Jusqu'à présent Senku n'avait pas vraiment fait attention, mais Gen est très peu couvert. Habillé d'un sweat et d'un jogging, il n'a pas de manteau, pas d'écharpe, ni même de chaussures. Senku s'approche donc de la voiture, attrapant dans le coffre un plaid qui traînait là. Il sait qu'il y en a un car c'est lui qui l'a mis dans le coffre de la voiture. En partant, il avait envisagé l'éventualité d'un départ en catastrophe. Mais à cause de l'adrénaline, il n'a pas réalisé tout de suite que les vêtements de Gen étaient bien trop légers pour la saison. 

Doucement, il s'approche de Gen qui, malgré le froid dehors, ne bouge pas. Son corps ne semble même pas ressentir le froid qui, pourtant, secoue les corps de frissons désagréables. Il déplie la couverture avant de la poser doucement sur ses épaules. Ce contact fait sursauter le bicolore qui a un mouvement de recul. Mais quand il croise le regard carmin de Senku, son corps se détend aussitôt. 

— C'est moi, se contente-il d'ajouter pour calmer sa peur. 

Gen se sent idiot d'avoir réagi comme ça.
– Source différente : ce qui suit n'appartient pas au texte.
(* ===== verification/Fork.v ===== *)
(** Copy-on-write fork in user space: lib/fork.c and lib/pgfault.c. *)

From S2P Require Import Prelude Kernel PageAlloc PageTable PageTableInv Mmu Ept Vmx Env Syscall User.

Definition PTE_COW : Z := 0x800.
Definition PTE_SHARE : Z := 0x400.
Definition UTEMP : Z := 2 * PTSIZE.
Definition PFTEMP : Z := UTEMP + PTSIZE - PGSIZE.
Notation FEC_WR := 0x2 (only parsing).

Section Fork.
Context {hw : VmxHw}.

(** The address of [_pgfault_upcall] in lib/pfentry.S. *)
Context (_pgfault_upcall : Z).

(** The handler, for a fault at [fault_va] with error code [err]. *)
Definition pgfault (fault_va err : Z) : K unit :=
  let addr := fault_va in
  let! entry := uvpt (VPN addr) in
  let! cow :=
    (if nz (Z.land err FEC_WR) then let! e := uvpt (VPN addr) in ret (nz (Z.land e PTE_COW)) else ret false) in
  if cow then
    let! r := usys_page_alloc 0 PFTEMP (Z.lor (Z.lor PTE_U PTE_P) PTE_W) in
    if r =? 0 then
      let pg_addr := ROUNDDOWN addr PGSIZE in
      do! umemcpy PFTEMP pg_addr PGSIZE ;;
      let! r := usys_page_map 0 PFTEMP 0 pg_addr (Z.lor (Z.lor PTE_U PTE_W) PTE_P) in
      if r <? 0 then panic "pgfault...something wrong with page_map"
      else
        let! r := usys_page_unmap 0 PFTEMP in
        if r <? 0 then panic "pgfault...something wrong with page_unmap" else ret tt
    else panic "pgfault...something wrong with page_alloc"
  else panic "pgfault...wrong error".

(** [handler_set] says whether [_pgfault_handler] is set; afterwards it is. *)
Definition set_pgfault_handler (handler_set : bool) : K unit :=
  if negb handler_set then
    let! r := usys_page_alloc 0 (UXSTACKTOP - PGSIZE) (Z.lor (Z.lor PTE_W PTE_U) PTE_P) in
    if r =? 0 then
      do! usys_env_set_pgfault_upcall 0 _pgfault_upcall ;;
      ret tt
    else panic "set_pgfault_handler no memory"
  else ret tt.

Definition dup_panic (r : Z) : K unit := if r <? 0 then panic "Something went wrong on duppage" else ret tt.

Definition duppage (envid pn : Z) : K Z :=
  let! entry := uvpt pn in
  let addr := pn * PGSIZE in
  let perm := Z.land entry PTE_SYSCALL in
  if nz (Z.land perm PTE_SHARE) then
    let! r := usys_page_map 0 addr envid addr perm in
    do! dup_panic r ;;
    ret 0
  else if nz (Z.land perm PTE_COW) || nz (Z.land perm PTE_W) then
    let perm := Z.lor (Z.land perm (Z.lnot PTE_W)) PTE_COW in
    let! r := usys_page_map 0 addr envid addr perm in
    do! dup_panic r ;;
    let! r := usys_page_map 0 addr 0 addr perm in
    do! dup_panic r ;;
    ret 0
  else
    let! r := usys_page_map 0 addr envid addr perm in
    do! dup_panic r ;;
    ret 0.

Definition fork_panic (r : Z) : K unit := if r <? 0 then panic "couldn't call fork" else ret tt.

(** The four nested loops; the counters [each_pdpe], [each_pde] and [each_pte]
    index the page tables seen as arrays. *)
Definition fork_pte (childid each_pte : Z) (_ : Z) : K Z :=
  let! e := uvpt each_pte in
  do! (if nz (Z.land e PTE_P) then
         if negb (each_pte =? VPN (UXSTACKTOP - PGSIZE)) then
           let! r := duppage childid (u32 each_pte) in
           fork_panic r
         else ret tt
       else ret tt) ;;
  ret (each_pte + 1).

Definition fork_pde (childid : Z) (st : Z * Z) (_ : Z) : K (Z * Z) :=
  let '(each_pde, each_pte) := st in
  let! e := uvpd each_pde in
  let! each_pte :=
    (if nz (Z.land e PTE_P) then foldM (seqZ 0 NPTENTRIES) each_pte (fork_pte childid)
     else ret ((each_pde + 1) * NPTENTRIES)) in
  ret (each_pde + 1, each_pte).

Definition fork_pdpe (childid : Z) (st : Z * Z * Z) (_ : Z) : K (Z * Z * Z) :=
  let '(each_pdpe, each_pde, each_pte) := st in
  let! e := uvpde each_pdpe in
  let! st :=
    (if nz (Z.land e PTE_P) then foldM (seqZ 0 NPDENTRIES) (each_pde, each_pte) (fork_pde childid)
     else ret ((each_pdpe + 1) * NPDENTRIES, each_pte)) in
  ret (each_pdpe + 1, st.1, st.2).

Definition fork_pml4e (childid : Z) (st : Z * Z * Z) (pml : Z) : K (Z * Z * Z) :=
  let '(each_pdpe, each_pde, each_pte) := st in
  let! e := uvpml4e pml in
  if nz (Z.land e PTE_P) then foldM (seqZ 0 NPDPENTRIES) (each_pdpe, each_pde, each_pte) (fork_pdpe childid)
  else ret ((pml + 1) * NPDPENTRIES, each_pde, each_pte).

(** What the parent executes; the child starts with result 0 and only sets its
    [thisenv]. *)
Definition fork (handler_set : bool) : K Z :=
  do! set_pgfault_handler handler_set ;;
  let! childid := usys_exofork in
  let childid := s32 childid in
  if childid <? 0 then panic "couldn't call fork"
  else if childid =? 0 then
    let! _ := usys_getenvid in
    ret 0
  else
    let! r := usys_page_alloc childid (UXSTACKTOP - PGSIZE) (Z.lor (Z.lor PTE_P PTE_W) PTE_U) in
    do! fork_panic r ;;
    do! foldM (seqZ 0 (VPML4E UTOP)) (0, 0, 0) (fork_pml4e childid) ;;
    let! r := usys_env_set_pgfault_upcall childid _pgfault_upcall in
    do! fork_panic r ;;
    let! r := usys_env_set_status childid ENV_RUNNABLE in
    do! fork_panic r ;;
    ret childid.

Definition sfork : K Z := panic "sfork not implemented".
End Fork.
(** C7: the page fault handler installed by [fork] makes private copies.  For a
    write fault on a copy-on-write page of the running environment, with four
    pages free and nothing at PFTEMP, it returns; the page is then mapped
    writable to a page that was free, which this mapping alone refers to and
    which holds the bytes of the old page; the old page has lost one reference
    and none of its bytes, and no other entry of any address space and no other
    page in use has changed. *)
Theorem pgfault_private_copy k own l s c r addr err :
  pt_inv k own l s -> running own s c r -> 0 ∉ l -> (4 <= length l)%nat -> 0 <= addr < 2 ^ 39 ->
  let va := addr / PGSIZE * PGSIZE in
  let e := pte_of s r va in
  Z.land e PTE_COW <> 0 -> Z.land e PTE_UR = PTE_UR -> Z.land err FEC_WR <> 0 -> pte_of s r PFTEMP = 0 ->
  exists s' own' l' p, pgfault addr err s = Ret tt s' /\ pt_inv k own' l' s' /\ running own' s' c r /\
    p ∈ l /\ p ∉ l' /\ ref_of s' p = 1 /\ pte_of s' r va = p * PGSIZE + PTE_PWU /\
    (forall o, 0 <= o < PGSIZE -> phys_byte s' p o = phys_byte s (PPN e) o) /\
    ref_of s' (PPN e) = ref_of s (PPN e) - 1 /\
    (forall q o, q ∉ l -> own !! q = None -> phys_byte s' q o = phys_byte s q o) /\
    (forall r' va', own !! r' = Some (r', []) -> priv k r' (PML4 va') -> ~ (r = r' /\ va_idx va = va_idx va') ->
       pte_of s' r' va' = pte_of s r' va').
Proof.
  intros I R H0 Hlen Haddr va e Hcow Hgr Herr Hz. pose proof (ru_own _ _ _ _ R) as Hr.
  destruct (page_of addr Haddr) as (Hpn & Hva & Hal & Hrd). fold va in Hva, Hal, Hrd.
  assert (PML4 va = 0) as Hva0 by (by apply user_va).
  assert (e <> 0) as Hne by (intros E; by rewrite E in Hgr).
  destruct (user_pte_range _ _ _ _ _ _ I Hr Hva0 Hne) as (_ & Hqo & Hqr & u & Hu & _). fold e in Hqo, Hqr.
  assert (PPN e ∉ l) as Hql by (intros Hin; rewrite (inv_free_ref _ _ _ _ I) in Hqr by done; lia).
  destruct (pgfault_copy k own l s c r va I R H0 Hlen Hva Hal Hgr Hz)
    as (s1 & s2 & own2 & l2 & p & Hrun1 & Hrun2 & I2 & R2 & Hmm2 & Hsub2 & Hout2 & Hpin & Hp0 & Hpl2 & Hpo2 & Hl2 & Hpr2 & Hb2 & Href2 & He2 & Hpte2).
  pose proof (ru_own _ _ _ _ R2) as Hr2.
  assert (va_idx PFTEMP <> va_idx va) as Hneq by (intros Heq; apply Hne; unfold e, pte_of; by rewrite <- Heq).
  assert (pte_of s2 r PFTEMP = p * PGSIZE + 7) as Ep by (rewrite (Hpte2 r PFTEMP Hr (or_introl eq_refl)); by rewrite decide_True).
  assert (pte_of s2 r va = e) as Ev.
  { rewrite (Hpte2 r va Hr (or_introl Hva0)), decide_False; [done|]. intros [_ E]. exact (Hneq E). }
  assert (uvpt (VPN addr) s = Ret e s) as Huv.
  { rewrite VPN_eq. apply (uvpt_run k own l s c r I R _ u); [done|]. by apply (owned_descend _ _ _ _ _ _ _ I Hr). }
  apply nz_true in Herr, Hcow. unfold pgfault. rewrite (bind_Ret _ _ _ _ _ Huv), Herr.
  rewrite (bind_Ret _ _ s true s); [|rewrite (bind_Ret _ _ _ _ _ Huv), Hcow; reflexivity]. mrun Hrun1.
  change (0 =? 0) with true. cbv iota. rewrite Hrd. mrun Hrun2.
  destruct (pgfault_swap k own2 l2 s2 c r va p u I2 R2 Hva Hal Hva0) as (s3 & s4 & l4 & Hrun3 & Hrun4 & I4 & R4 & Hpl4 & He4 & Href4 & Hpte4);
    [by eapply lookup_weaken|by rewrite Ev|exact Ep|pose proof (inv_free_range _ _ _ _ I p Hpin); lia|exact Hpl2|exact Hpr2
    |rewrite Ev; by intros ->|exact Hneq|].
  mrun Hrun3. change (0 <? 0) with false. cbv iota. mrun Hrun4. exists s4, own2, l4, p. rewrite Ev in Href4.
  split; [reflexivity|]. split; [exact I4|]. split; [exact R4|]. split; [exact Hpin|]. split; [exact Hpl4|]. split_ands.
  - rewrite Href4, Hpr2, cnt_nz, decide_False by (done || intros E; by rewrite E in Hql). done.
  - rewrite (Hpte4 r va Hr2 (or_introl Hva0)), decide_False by (intros [_ E]; by apply Hneq). by rewrite decide_True.
  - intros o Ho. rewrite <- Hb2 by done. apply phys_byte_entry. intros i. by apply He4.
  - rewrite Href4, Href2, cnt_nz, decide_True by (done || intros Hin; by apply Hql, Hl2). done.
  - intros q o Hq Hqo'. apply phys_byte_entry. intros i. rewrite He4, He2 by (done || by rewrite Hout2). done.
  - intros r' va' Hr' Hp' Hn. assert (own2 !! r' = Some (r', [])) as Hr2' by (by eapply lookup_weaken).
    rewrite (Hpte4 r' va' Hr2' Hp'), (Hpte2 r' va' Hr' Hp').
    rewrite (decide_False (P := r = r' /\ va_idx va = va_idx va')) by done.
    case_decide as Hd; [|done]. destruct Hd as [<- Hd]. unfold pte_of in Hz |- *. by rewrite <- Hd.
Qed.
End Handler.
(* ===== verification/ConsoleProps.v ===== *)
(** The console of kern/console.c is correct: its indices stay in range
    whatever the devices do, and with devices that deliver a finite input it is
    a queue of characters. *)

From S2P Require Import Prelude Console.

(** ** Every index stays in its array *)

(** Only cells of the array are written, with values of its type. *)
Definition array_ok (b : gmap Z Z) (n width : Z) : Prop := map_Forall (fun i v => 0 <= i < n /\ 0 <= v < 2 ^ width) b.

Record cons_ok {D : Type} (s : cstate D) : Prop := {
  ok_crt : array_ok (crt_buf s) CRT_SIZE 16;
  ok_pos : 0 <= crt_pos s < CRT_SIZE;
  ok_addr : addr_6845 s = MONO_BASE \/ addr_6845 s = CGA_BASE;
  ok_shift : 0 <= shift s < 128;
  ok_buf : array_ok (cons_buf s) CONSBUFSIZE 8;
  ok_rpos : 0 <= rpos s < CONSBUFSIZE;
  ok_wpos : 0 <= wpos s < CONSBUFSIZE;
}.

Lemma array_ok_insert b n w i v : array_ok b n w -> 0 <= i < n -> 0 <= v < 2 ^ w -> array_ok (<[i := v]> b) n w.
Proof. intros Hb Hi Hv. by apply map_Forall_insert_2. Qed.

Lemma array_ok_cell b n w i : 0 < w -> array_ok b n w -> 0 <= cell b i < 2 ^ w.
Proof.
  intros Hw Hb. unfold cell. destruct (b !! i) as [v|] eqn:E; cbn; [by apply (Hb i v)|].
  split; [done|]. by apply Z.pow_pos_nonneg; lia.
Qed.

Lemma array_ok_fill (f : Z -> Z) b n w l :
  array_ok b n w -> (forall i, i ∈ l -> 0 <= i < n /\ 0 <= f i < 2 ^ w) ->
  array_ok (foldl (fun acc i => <[i := f i]> acc) b l) n w.
Proof.
  revert b. induction l as [|i l IH]; intros b Hb Hl; [done|]. cbn. apply IH.
  - destruct (Hl i) as [H1 H2]; [lset|]. by apply array_ok_insert.
  - intros j Hj. apply Hl. lset.
Qed.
Une gêne désagréable s'empare de lui, suivie d'une honte qu'il peine à dissimuler. Comme pour fuir, il enfouit son visage dans ses genoux, ne voulant pas affronter ses propres réactions. 

Il sent Senku s'asseoir juste à côté de lui. Il ne parle pas, laissant Gen s'habituer à sa présence. Avec ce qu'il vient de vivre, le brusquer serait la pire chose à faire. 

Après de longues minutes de silence, le visage de Gen sort enfin de sa cachette. Réchauffé par la couverture, il se sent mieux que tout à l'heure. Et maintenant que le plaid est sur ses épaules, il se rend compte qu'il avait atrocement froid. 

Gen a de nombreuses questions qui lui brûlent les lèvres. Il a envie de savoir certaines choses et, en même temps, les réponses à ses questions pourraient bien le briser davantage. 

— Comment...

Du coin de l'oeil il voit Senku se tourner vers lui. Gen ne le regarde pas, se contentant de fixer l'horizon face à lui. Il ne veut pas voir ce qu'il y a dans ses yeux. 

— Comment vous m'avez retrouvé ? 

Sous la couverture, sa main se met à trembler. Une part de lui a déjà la réponse à cette question. Mais une autre part de lui espère que Senku n'a pas vu ce qu'il a cherché à lui cacher depuis tout ce temps.

— J'ai...

Comment formuler sa réponse ? Quoi qu'il dise, il sait que Gen s'effondrera. Et pourtant il ne peut pas lui mentir. Il s'y refuse. 

— J'ai dû briser la règle qu'on s'était imposée, reprend-il. 

Il laisse quelques secondes s'écouler avant de reprendre. Ses yeux cherchent à capter ceux de Gen, voulant à tout prix y lire ce qui s'y passe, et aussi pour que Gen ne s'échappe pas encore une fois.

— Je suis allé chez toi une semaine après qu'on ait rompu. J'ai trouvé ton appartement ouvert et... ton téléphone sur le canapé. 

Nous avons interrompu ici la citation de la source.